Local climate group supports bipartisan Save Our Sequoias Act

Submitted to the Tribune
FILE - A grove of Giant Sequoia trees grows in Mountain Home State Demonstration Forest outside Springville, Calif., on Tuesday, April 26.
AP file photo

SOUTH LAKE TAHOE, Calif. —  In recent weeks, California’s sequoia trees have been under threat from active wildfires. The Washburn Fire, which burned more than 4,800 acres, prompted evacuations of nearby communities and a partial closure of Yosemite National Park to protect trees that are thousands of years old.

Threats like these underscore the importance of legislation like the bipartisan Save Our Sequoias Act, recently introduced into the U.S. House of Representatives and endorsed by Citizens’ Climate Lobby.  

“In just two years, California wildfires contributed more to climate change than the state’s entire power sector,” said Rep. Scott Peters (D-Calif.), one of the bill sponsors. “The bipartisan Save Our Sequoias Act charts a new path forward in federal forest and wildfire policy to combat climate change and ensure the giant sequoias stand safely in their natural habitat for years to come.” 

This bill would protect and support sequoias in a variety of ways, including:

— Improving interagency coordination and codifying the Giant Sequoias Lands Coalition, which includes input from local and state government as well as local tribal leaders

— Requiring the completion of a Giant Sequoia Health and Resilience Assessment

— Expediting forest restoration projects by streamlining emergency procedures. 
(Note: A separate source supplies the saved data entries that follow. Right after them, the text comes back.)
(** * Air Quality Index prediction app ([src/app.py]): model and properties

    The program is a Streamlit script: it reads an uploaded CSV with
    [pd.read_csv], loads a pickled model with [joblib.load], and, when the
    "Predict AQI" button is pressed, drops the column [AQI], calls
    [model.predict], stores the answer in the column [Predicted_AQI] of the
    uploaded table and offers the table for download as UTF-8 CSV.

    The script is embedded as a computation in a small monad that threads the
    script's store (the variable [data], which the script mutates in place) and
    the trace of calls made to Streamlit, joblib and the model, and that ends
    normally, by an uncaught Python exception, or by [st.stop()].

    The libraries the script calls are modelled as far as the script uses them:
    - Python [str] is a list of Unicode code points, [bytes] a list of byte
      values; [str.encode('utf-8')] and the decoding done by the CSV reader are
      the UTF-8 codec;
    - a pandas [DataFrame] is a row count (the length of its index) and an
      ordered list of named columns (row labels are not kept: the script
      writes with [index=False]); cells are Python integers, text or [NaN]
      (floating point values are not modelled);
    - [df[key] = values] follows [DataFrame.__setitem__] for a sequence of
      values: a length other than the row count raises [ValueError], except
      on a frame without rows, which takes the length of the sequence;
    - the model is any object with a [predict] method: a function from the
      features to a sequence of cells or to an exception;
    - [DataFrame.to_csv] writes with the [csv] module's minimal quoting and a
      line feed as line terminator (a POSIX host);
    - [pd.read_csv] tokenizes as the C parser does (quoted fields, line
      feeds and carriage returns, blank lines) and infers integer columns;
      every other column is held as text;
    - [st.write] of a table can raise: what Streamlit does with a table is
      a parameter of the run, as the upload, the button and the model file
      are. *)

From Stdlib Require Import String Ascii List ZArith NArith Lia Bool Arith.
From Stdlib Require Import Decimal DecimalString DecimalZ DecimalPos.
Import ListNotations.

Set Implicit Arguments.

(** ** Python text and bytes *)

Module Py.

(** A Python [str]: a sequence of code points. *)
Definition str := list N.

(** A Python [bytes] object: a sequence of values below 256. *)
Definition bytes := list N.

(** The code points of an ASCII literal of the script. *)
Definition lit (s : string) : str :=
  map N_of_ascii (list_ascii_of_string s).

Fixpoint str_eqb (a b : str) : bool :=
  match a, b with
  | [], [] => true
  | x :: a', y :: b' => N.eqb x y && str_eqb a' b'
  | _, _ => false
  end.

Definition str_in (a : str) (l : list str) : bool := existsb (str_eqb a) l.

(** [str(n)] for a Python integer. *)
Definition str_of_int (z : Z) : str :=
  lit (NilZero.string_of_int (Z.to_int z)).

Definition str_of_nat (n : nat) : str := str_of_int (Z.of_nat n).

(** The ASCII string with the given code points, when all are below 128. *)
Fixpoint ascii_string (s : str) : option string :=
  match s with
  | [] => Some EmptyString
  | c :: s' =>
      if N.ltb c 128 then option_map (String (ascii_of_N c)) (ascii_string s')
      else None
  end.

(** ** UTF-8

    [encode_utf8 s] is [s.encode('utf-8')]: it fails (Python raises
    [UnicodeEncodeError]) on a surrogate or on a value that is no code
    point.  [decode_utf8 b] is the strict decoder: it fails on overlong
    forms, surrogates, values above U+10FFFF, truncated sequences and
    stray continuation bytes. *)

Definition is_surrogate (c : N) : bool := (N.leb 55296 c && N.leb c 57343)%bool.

Definition encode_cp (c : N) : option bytes :=
  if N.ltb c 128 then Some [c]
  else if N.ltb c 2048 then Some [192 + c / 64; 128 + c mod 64]%N
  else if N.ltb c 65536 then
    if is_surrogate c then None
    else Some [224 + c / 4096; 128 + (c / 64) mod 64; 128 + c mod 64]%N
  else if N.ltb c 1114112 then
    Some [240 + c / 262144; 128 + (c / 4096) mod 64;
          128 + (c / 64) mod 64; 128 + c mod 64]%N
  else None.

Fixpoint encode_utf8 (s : str) : option bytes :=
  match s with
  | [] => Some []
  | c :: s' =>
      match encode_cp c, encode_utf8 s' with
      | Some b, Some bs => Some (b ++ bs)
      | _, _ => None
      end
  end.

(** A Unicode scalar value: a code point that UTF-8 can encode. *)
Definition scalar (c : N) : bool :=
  (N.ltb c 1114112 && negb (is_surrogate c))%bool.

Definition is_cont (b : N) : bool := (N.leb 128 b && N.ltb b 192)%bool.

Fixpoint decode_utf8 (b : bytes) : option str :=
  match b with
  | [] => Some []
  | b1 :: r1 =>
      if N.ltb b1 128 then option_map (cons b1) (decode_utf8 r1)
      else if N.ltb b1 194 then None
      else if N.ltb b1 224 then
        match r1 with
        | b2 :: r2 =>
            if is_cont b2
            then option_map (cons ((b1 - 192) * 64 + (b2 - 128))%N) (decode_utf8 r2)
            else None
        | _ => None
        end
      else if N.ltb b1 240 then
        match r1 with
        | b2 :: b3 :: r3 =>
            let c := ((b1 - 224) * 4096 + (b2 - 128) * 64 + (b3 - 128))%N in
            if (is_cont b2 && is_cont b3 && N.leb 2048 c && negb (is_surrogate c))%bool
            then option_map (cons c) (decode_utf8 r3)
            else None
        | _ => None
        end
      else if N.ltb b1 245 then
        match r1 with
        | b2 :: b3 :: b4 :: r4 =>
            let c := ((b1 - 240) * 262144 + (b2 - 128) * 4096
                      + (b3 - 128) * 64 + (b4 - 128))%N in
            if (is_cont b2 && is_cont b3 && is_cont b4
                && N.leb 65536 c && N.ltb c 1114112)%bool
            then option_map (cons c) (decode_utf8 r4)
            else None
        | _ => None
        end
      else None
  end.

End Py.

(** ** Python exceptions

    Only subclasses of [Exception] are represented: all of them are caught by
    [except Exception].  [str(e)] is kept as [exn_str]. *)

Inductive exn_class :=
| FileNotFoundError
| NameError
| ValueError
| KeyError
| UnicodeDecodeError
| UnicodeEncodeError
| EmptyDataError
| ParserError
| OtherException (name : string).

Record exn := mkExn { exn_cls : exn_class; exn_str : Py.str }.

Inductive result (A : Type) :=
| Ok (a : A)
| Err (e : exn).

Arguments Ok {A} a.
Arguments Err {A} e.

Definition is_FileNotFoundError (e : exn) : bool :=
  match exn_cls e with
  | FileNotFoundError => true
  | _ => false
  end.

(** ** The part of pandas the script uses *)

Module Pandas.

Import Py.

(** A cell: a Python integer, a text, or a missing value. *)
Inductive Cell :=
| VInt (z : Z)
| VStr (s : str)
| VNaN.

(** A frame with an index of length [index] and its columns in
    order.  Column labels can repeat in pandas, so the columns are an
    association list. *)
Record DataFrame := mkDF {
  index : nat;
  columns : list (str * list Cell)
}.

Definition column_names (df : DataFrame) : list str := map fst (columns df).

(** Every column has one cell per row. *)
Definition aligned (df : DataFrame) : Prop :=
  Forall (fun c => length (snd c) = index df) (columns df).

Definition is_int (c : Cell) : bool :=
  match c with
  | VInt _ => true
  | _ => false
  end.

(** The cells of the column labelled [name] (of the first one, if repeated). *)
Definition column (name : str) (df : DataFrame) : option (list Cell) :=
  option_map snd (find (fun c => str_eqb (fst c) name) (columns df)).

Definition has_column (name : str) (df : DataFrame) : bool :=
  str_in name (column_names df).

(** [df.drop(columns=labels, errors=...)]: a new frame without the columns
    whose label is listed.  With [errors='raise'] a listed label that the frame
    lacks raises [KeyError] (its message, cut here, starts with the missing
    labels); with [errors='ignore'] it is skipped. *)
Definition drop (labels : list str) (ignore : bool) (df : DataFrame)
  : result DataFrame :=
  if (ignore || forallb (fun l => has_column l df) labels)%bool
  then Ok (mkDF (index df)
             (filter (fun c => negb (str_in (fst c) labels)) (columns df)))
  else Err (mkExn KeyError (lit "not found in axis")).

(** [df.head(n)]: the first [n] rows. *)
Definition head (n : nat) (df : DataFrame) : DataFrame :=
  mkDF (Nat.min n (index df))
       (map (fun c => (fst c, firstn n (snd c))) (columns df)).

(** A frame without rows takes its index from the first non-empty list that
    is assigned to it ([DataFrame._ensure_valid_index]): the columns it has
    are reindexed and hold [NaN]. *)
Definition ensure_valid_index (values : list Cell) (df : DataFrame) : DataFrame :=
  if (Nat.eqb (index df) 0 && Nat.ltb 0 (length values))%bool
  then mkDF (length values)
            (map (fun c => (fst c, repeat VNaN (length values))) (columns df))
  else df.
“CCL is encouraged to see both Republican and Democratic House members working together on this legislation,” said a press release. “We appreciate Minority Leader Rep. Kevin McCarthy (R-Calif.) and Rep. Scott Peters (D-Calif.) for introducing the bill, and we’re glad 21 more Democrats and 22 more Republicans have joined them as cosponsors.” 

In the United States, forests offset nearly 12% of America’s annual greenhouse gas emissions. Trees and forests could sequester even more carbon if we fully maximize their potential, but wildfires release stored carbon back into the atmosphere, taking us in the wrong direction, said the release. 

Added Deirdre Henderson, co-leader of the North Tahoe CCL chapter, “Protecting existing old-growth trees – and iconic natural treasures — like the sequoias is a piece of the climate puzzle, and we urge the House to pass this legislation.”